─── Information shown ───
(* ===== verification/ClientTheory.v ===== *)
(** * The host's client: one operation at a time, every handler called

    The lock of the client is held by at most one command, its token: what is
    posted, or the one operation of the frame stream in progress, that will go on
    with it.  Behind the lock the bookkeeping of ClientInvariant.v is kept, so that
    each handler a caller gives is called as often as it was given, once nothing is
    left to happen.  A cancellation that comes too late leaves traces, which a
    [ghost] remembers: a read whose turn is to come and that will keep the lock, and
    writes that their tunnel does not know any more. *)
From stdpp Require Import gmap sets.
From S2P Require Import Prelude Varuint Streams MultiplexStream Register FrameStream ExclusiveCommand StreamAsioClient ClientInvariant.
#[local] Open Scope Z_scope.
Import StreamAsioClient.

(** ** Running a step *)
Definition wp {A} (m : M A) (s : State) (Q : A -> State -> list output -> Prop) : Prop :=
  exists a s' out, m s = Done (a, s', out) /\ Q a s' out.

Section wp.
Context {A : Type}.
Implicit Types (s : State).

Lemma wp_bind {B} (m : M A) (k : A -> M B) s Q :
  wp m s (fun a s' out => wp (k a) s' (fun b s'' more => Q b s'' (out ++ more))) -> wp (m ≫= k) s Q.
Proof.
  intros (a & s1 & o1 & E1 & b & s2 & o2 & E2 & H). exists b, s2, (o1 ++ o2). split; [|done].
  unfold mbind at 1, M_bind at 1. rewrite E1, bind_done. cbn beta iota. by rewrite E2, bind_done.
Qed.

Lemma wp_ret (a : A) s Q : Q a s [] -> wp (mret a) s Q.
Proof. intros H. by exists a, s, []. Qed.
Lemma wp_gets (f : State -> A) s Q : Q (f s) s [] -> wp (gets f) s Q.
Proof. intros H. by exists (f s), s, []. Qed.
Lemma wp_modify f s (Q : unit -> State -> list output -> Prop) : Q tt (f s) [] -> wp (modify f) s Q.
Proof. intros H. by exists tt, (f s), []. Qed.
Lemma wp_emit o s (Q : unit -> State -> list output -> Prop) : Q tt s [o] -> wp (emit o) s Q.
Proof. intros H. by exists tt, s, [o]. Qed.
Lemma wp_lift (m : outcome A) a s Q : m = Done a -> Q a s [] -> wp (lift m) s Q.
Proof. intros -> H. by exists a, s, []. Qed.
Lemma wp_deref (l : State -> list A) i a s Q : l s !! i = Some a -> Q a s [] -> wp (deref l i) s Q.
Proof. intros E H. exists a, s, []. unfold deref. by rewrite E. Qed.
Lemma wp_mono (m : M A) s (Q R : A -> State -> list output -> Prop) :
  wp m s Q -> (forall a s' out, Q a s' out -> R a s' out) -> wp m s R.
Proof. intros (a & s' & out & E & H) HR. exists a, s', out. auto. Qed.
End wp.

(** One step of the above, where it is clear which. *)
Ltac wp_step :=
  match goal with
  | |- wp (_ ≫= _) _ _ => apply wp_bind
  | |- wp (mret _) _ _ => apply wp_ret
  | |- wp skip _ _ => apply wp_ret
  | |- wp (gets _) _ _ => apply wp_gets
  | |- wp (modify _) _ _ => apply wp_modify
  | |- wp (post _) _ _ => apply wp_modify
  | |- wp (set_tunnel _ _) _ _ => apply wp_modify
  | |- wp (set_context _ _) _ _ => apply wp_modify
  | |- wp (emit _) _ _ => apply wp_emit
  | |- wp (deref _ _) _ _ => eapply wp_deref; [cbn; eassumption|]
  end.

(** ** Tokens *)
Inductive token := Invoking (i : Item) | Holding (i : Item) | Finishing.

Definition callback_item (cb : callback) : Item :=
  match cb with
  | TransmitAllDone i | SingleWriteDone i _ _ | ReadDone i _ | RequestReadDone i _ _ | TunnelReadDone i _ _
  | TunnelWriteDone i _ => i
  end.

Definition task_tokens (t : task) : list token :=
  match t with
  | Lock (ExclusiveCommand.PostInvoke i) => [Invoking i]
  | Lock ExclusiveCommand.PostItemDone => [Finishing]
  | CallWrapper i _ => [Holding i]
  | _ => []
  end.

Definition tokens (s : State) : list token :=
  (posted s ≫= task_tokens) ++ ((fun o => Holding (callback_item (snd o))) <$> operations s).

Definition invoking (t : token) : list Item := match t with Invoking i => [i] | _ => [] end.
Definition holding (t : token) : list Item := match t with Holding i => [i] | _ => [] end.

(** What is remembered of cancellations that came too late: the items whose read
    was canceled and that still have their turn, or that the tunnel has forgotten;
    the reads of commands that have run; and how many writes are not known to their
    tunnels any more. *)
Record ghost := { gone : list Item; left_reads : list (nat * nat); orphans : nat }.

(** A read that was canceled. *)
Definition canceled_read (cs : list ReadContext) (i : Item) : Prop :=
  exists t c x, ExclusiveCommand.command i = ReadTunnel t c /\ cs !! c = Some x /\ canceled x = true.

Definition token_of (w : Item) (t : token) : Prop := match t with Invoking i | Holding i => i = w | Finishing => True end.

(** Whoever has the lock has one token; it may be that of a read that was canceled,
    and once that has had its turn nobody has a token. *)
Definition lock_ok (g : ghost) (l : ExclusiveCommand.t command) (cs : list ReadContext) (toks : list token) : Prop :=
  match ExclusiveCommand.waiting l with
  | None => toks = [] /\ ExclusiveCommand.queued l = [] /\ gone g = [] /\ left_reads g = []
  | Some w =>
      (exists t, toks = [t] /\ token_of w t /\ left_reads g = [] /\
        (gone g = [] \/ t = Invoking w /\ gone g = [w] /\ canceled_read cs w)) \/
      (toks = [] /\ canceled_read cs w)
  end.

(** Contexts that stay canceled. *)
Definition cancels_more (cs cs' : list ReadContext) : Prop :=
  forall c x, cs !! c = Some x -> canceled x = true -> exists y, cs' !! c = Some y /\ canceled y = true.

Lemma canceled_read_more cs cs' i : cancels_more cs cs' -> canceled_read cs i -> canceled_read cs' i.
Proof. intros H (t & c & x & Hi & Hx & Hc). destruct (H c x Hx Hc) as (y & ? & ?). by exists t, c, y. Qed.

Lemma lock_ok_more g l cs cs' toks : cancels_more cs cs' -> lock_ok g l cs toks -> lock_ok g l cs' toks.
Proof.
  intros H. unfold lock_ok. destruct (ExclusiveCommand.waiting l); [|done].
  intros [(t & ? & ? & ? & [?|(? & ? & Hc)])|[? Hc]]; [left; exists t; by auto| |right; split; [done|]; by eapply canceled_read_more].
  left. exists t. split_and!; try done. right. split_and!; [done..|]. by eapply canceled_read_more.
Qed.

Lemma cancels_more_insert cs c x y : cs !! c = Some x -> (canceled x = true -> canceled y = true) -> cancels_more cs (<[c := y]> cs).
Proof.
  intros Hx Hy c' x' Hx' Hc. destruct (decide (c' = c)) as [->|Hn].
  - exists y. rewrite list_lookup_insert_eq by by eapply lookup_lt_Some. split; [done|]. rewrite Hx in Hx'. simplify_eq. auto.
  - exists x'. by rewrite list_lookup_insert_ne by done.
Qed.

Lemma cancels_more_app cs x : cancels_more cs (cs ++ [x]).
Proof. intros c y Hy Hc. exists y. split; [|done]. by apply lookup_app_l_Some. Qed.

(** ** What the items, contexts and tunnels say *)
Definition read_of (i : Item) : option (nat * nat * nat) :=
  match ExclusiveCommand.command i with ReadTunnel t c => Some (ExclusiveCommand.nonce i, t, c) | _ => None end.
Definition late_of (i : Item) : option (nat * nat) :=
  match ExclusiveCommand.command i with ReadTunnel t c => Some (t, c) | _ => None end.
Definition write_of (i : Item) : option (nat * nat) :=
  match ExclusiveCommand.command i with WriteTunnel t _ => Some (ExclusiveCommand.nonce i, t) | _ => None end.
Definition context_view (c : ReadContext) := (handler c, canceled c).
Definition read_view (t : Tunnel) := (read_nonce t, read_context t).
Definition write_view (t : Tunnel) := (write_nonce t, write_handler t).

(** The tunnel of a write that ends has a handler for it. *)
Lemma writes_known_done k n t writes ts tun : writes_ok k ((n, t) :: writes) (write_view <$> ts) -> ts !! t = Some tun -> is_Some (write_handler tun) ->
  writes_ok k writes (<[t := (None, None)]> (write_view <$> ts)).
Proof.
  intros H Ht Hh. assert (E : (write_view <$> ts) !! t = Some (write_nonce tun, write_handler tun)) by by rewrite list_lookup_fmap, Ht.
  destruct (proj1 (w_handler _ _ _ H _ _ _ E) Hh) as [n' En]. rewrite En in E. by eapply writes_done.
Qed.

(** A command that sends everything at once asks for no answers. *)
Definition command_ok (c : command) : bool :=
  match c with
  | TransmitAll requests _ => forallb (fun r => negb (RegisterRequest.request_reply_ (request r))) requests
  | _ => true
  end.

(** [early] is the items whose command has not run, [held] those that hold the lock;
    [k] writes are not known to their tunnels any more. *)
Record inv (k : nat) (early held : list Item) (made : nat) (ws : list (nat * nat)) (cs : list ReadContext) (ts : list Tunnel) : Prop := {
  i_fresh : Forall (fun i => (ExclusiveCommand.nonce i < made)%nat /\ command_ok (ExclusiveCommand.command i) = true) (early ++ held);
  i_nonces : NoDup (ExclusiveCommand.nonce <$> early ++ held);
  i_reads : reads_ok (omap read_of early) (omap late_of held ++ ws) (context_view <$> cs) (read_view <$> ts);
  i_writes : writes_ok k (omap write_of (early ++ held)) (write_view <$> ts);
  i_channels : Forall (fun t => in_u 32 (channel_ t)) ts;
}.

Lemma inv_perm k early early' held made ws cs ts : early ≡ₚ early' -> inv k early held made ws cs ts -> inv k early' held made ws cs ts.
Proof. intros He [H1 H2 H3 H4 H5]. split; [by rewrite <- He..|done]. Qed.

Lemma inv_waits_perm k early held made ws ws' cs ts : ws ≡ₚ ws' -> inv k early held made ws cs ts -> inv k early held made ws' cs ts.
Proof. intros He [H1 H2 H3 H4 H5]. split; [done|done|by rewrite <- He|done..]. Qed.

Section inv.
Context (k : nat) (early held : list Item) (made : nat) (ws : list (nat * nat)) (cs : list ReadContext) (ts : list Tunnel).

Lemma nodup_reads : NoDup (ExclusiveCommand.nonce <$> early) -> NoDup (omap read_of early).
Proof.
  induction early as [|i l IH]; cbn; [constructor|]. rewrite !list.NoDup_cons. intros [Hi Hl]. specialize (IH Hl).
  destruct (read_of i) as [[[n t] c]|] eqn:E; [|done]. constructor; [|done]. intros (j & Hj & Ej)%list_elem_of_omap.
  apply Hi, list_elem_of_fmap. exists j. split; [|done]. unfold read_of in *. destruct (ExclusiveCommand.command i), (ExclusiveCommand.command j); congruence.
Qed.

Lemma inv_new_nonce c : inv k early held made ws cs ts -> command_ok c = true ->
  let item := {| ExclusiveCommand.nonce := made; ExclusiveCommand.command := c |} in
  Forall (fun i => (ExclusiveCommand.nonce i < S made)%nat /\ command_ok (ExclusiveCommand.command i) = true) ((item :: early) ++ held) /\
  NoDup (ExclusiveCommand.nonce <$> (item :: early) ++ held).
Proof.
  intros [H1 H2 _ _ _] Hc item. split.
  - constructor; [split; [cbn; lia|exact Hc]|]. eapply list.Forall_impl; [exact H1|]. intros i [? ?]. split; [lia|done].
  - constructor; [|done]. intros (i & E & Hi)%list_elem_of_fmap.
    apply (proj1 (list.Forall_forall _ _) H1) in Hi as [Hi _]. cbn in *. lia.
Qed.

Lemma inv_new_transmit c : inv k early held made ws cs ts -> match c with TransmitAll _ _ | TransmitOne _ _ _ => True | _ => False end -> command_ok c = true ->
  inv k ({| ExclusiveCommand.nonce := made; ExclusiveCommand.command := c |} :: early) held (S made) ws cs ts.
Proof. intros H Hc Hok. destruct (inv_new_nonce c H Hok), H. split; [done|done| |by destruct c|done]. by destruct c. Qed.

Lemma inv_new_read t tun bufs h : inv k early held made ws cs ts -> ts !! t = Some tun -> read_context tun = None ->
  inv k ({| ExclusiveCommand.nonce := made; ExclusiveCommand.command := ReadTunnel t (length cs) |} :: early) held (S made) ws
    (cs ++ [{| handler := Some h; buffers := bufs; canceled := false; bytes_read := 0 |}])
    (<[t := with_read_nonce (Some made) (with_read_context (Some (length cs)) tun)]> ts).
Proof.
  intros H Ht Hc. destruct (inv_new_nonce (ReadTunnel t (length cs)) H eq_refl) as [Hf Hn], H as [H1 H2 H3 H4 H5]. split; [done|done| | |].
  - rewrite fmap_app, list_fmap_insert. cbn. replace (length cs) with (length (context_view <$> cs)) by apply length_fmap.
    eapply reads_new; [done|]. rewrite list_lookup_fmap, Ht. cbn. unfold read_view. by rewrite Hc.
  - rewrite list_fmap_insert, list_insert_id; [done|]. by rewrite list_lookup_fmap, Ht.
  - apply Forall_insert; [done|]. cbn. exact (Forall_lookup_1 _ _ _ _ H5 Ht).
Qed.

Lemma inv_new_write t tun bufs h : inv k early held made ws cs ts -> ts !! t = Some tun -> write_handler tun = None ->
  inv k ({| ExclusiveCommand.nonce := made; ExclusiveCommand.command := WriteTunnel t bufs |} :: early) held (S made) ws cs
    (<[t := with_write_nonce (Some made) (with_write_handler (Some h) tun)]> ts).
Proof.
  intros H Ht Hc. destruct (inv_new_nonce (WriteTunnel t bufs) H eq_refl) as [Hf Hn], H as [H1 H2 H3 H4 H5]. split; [done|done| | |].
  - rewrite list_fmap_insert, list_insert_id; [done|]. by rewrite list_lookup_fmap, Ht.
  - rewrite list_fmap_insert. cbn. eapply writes_new; [done| |].
    + rewrite list_lookup_fmap, Ht. cbn. unfold write_view. by rewrite Hc.
    + intros t' (i & Hi & E)%list_elem_of_omap. apply (proj1 (list.Forall_forall _ _) H1) in Hi as [Hi _]. unfold write_of in E.
      destruct (ExclusiveCommand.command i); try done. injection E as E _. lia.
  - apply Forall_insert; [done|]. cbn. exact (Forall_lookup_1 _ _ _ _ H5 Ht).
Qed.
───
### Required action:
Give back exactly the lines of the listing above, starting with its first line and ending with the line that holds "Lemma wp_mono (m".

### Your response:
(* ===== verification/ClientTheory.v ===== *)
(** * The host's client: one operation at a time, every handler called

    The lock of the client is held by at most one command, its token: what is
    posted, or the one operation of the frame stream in progress, that will go on
    with it.  Behind the lock the bookkeeping of ClientInvariant.v is kept, so that
    each handler a caller gives is called as often as it was given, once nothing is
    left to happen.  A cancellation that comes too late leaves traces, which a
    [ghost] remembers: a read whose turn is to come and that will keep the lock, and
    writes that their tunnel does not know any more. *)
From stdpp Require Import gmap sets.
From S2P Require Import Prelude Varuint Streams MultiplexStream Register FrameStream ExclusiveCommand StreamAsioClient ClientInvariant.
#[local] Open Scope Z_scope.
Import StreamAsioClient.

(** ** Running a step *)
Definition wp {A} (m : M A) (s : State) (Q : A -> State -> list output -> Prop) : Prop :=
  exists a s' out, m s = Done (a, s', out) /\ Q a s' out.

Section wp.
Context {A : Type}.
Implicit Types (s : State).

Lemma wp_bind {B} (m : M A) (k : A -> M B) s Q :
  wp m s (fun a s' out => wp (k a) s' (fun b s'' more => Q b s'' (out ++ more))) -> wp (m ≫= k) s Q.
Proof.
  intros (a & s1 & o1 & E1 & b & s2 & o2 & E2 & H). exists b, s2, (o1 ++ o2). split; [|done].
  unfold mbind at 1, M_bind at 1. rewrite E1, bind_done. cbn beta iota. by rewrite E2, bind_done.
Qed.

Lemma wp_ret (a : A) s Q : Q a s [] -> wp (mret a) s Q.
Proof. intros H. by exists a, s, []. Qed.
Lemma wp_gets (f : State -> A) s Q : Q (f s) s [] -> wp (gets f) s Q.
Proof. intros H. by exists (f s), s, []. Qed.
Lemma wp_modify f s (Q : unit -> State -> list output -> Prop) : Q tt (f s) [] -> wp (modify f) s Q.
Proof. intros H. by exists tt, (f s), []. Qed.
Lemma wp_emit o s (Q : unit -> State -> list output -> Prop) : Q tt s [o] -> wp (emit o) s Q.
Proof. intros H. by exists tt, s, [o]. Qed.
Lemma wp_lift (m : outcome A) a s Q : m = Done a -> Q a s [] -> wp (lift m) s Q.
Proof. intros -> H. by exists a, s, []. Qed.
Lemma wp_deref (l : State -> list A) i a s Q : l s !! i = Some a -> Q a s [] -> wp (deref l i) s Q.
Proof. intros E H. exists a, s, []. unfold deref. by rewrite E. Qed.
Lemma wp_mono (m : M A) s (Q R : A -> State -> list output -> Prop) :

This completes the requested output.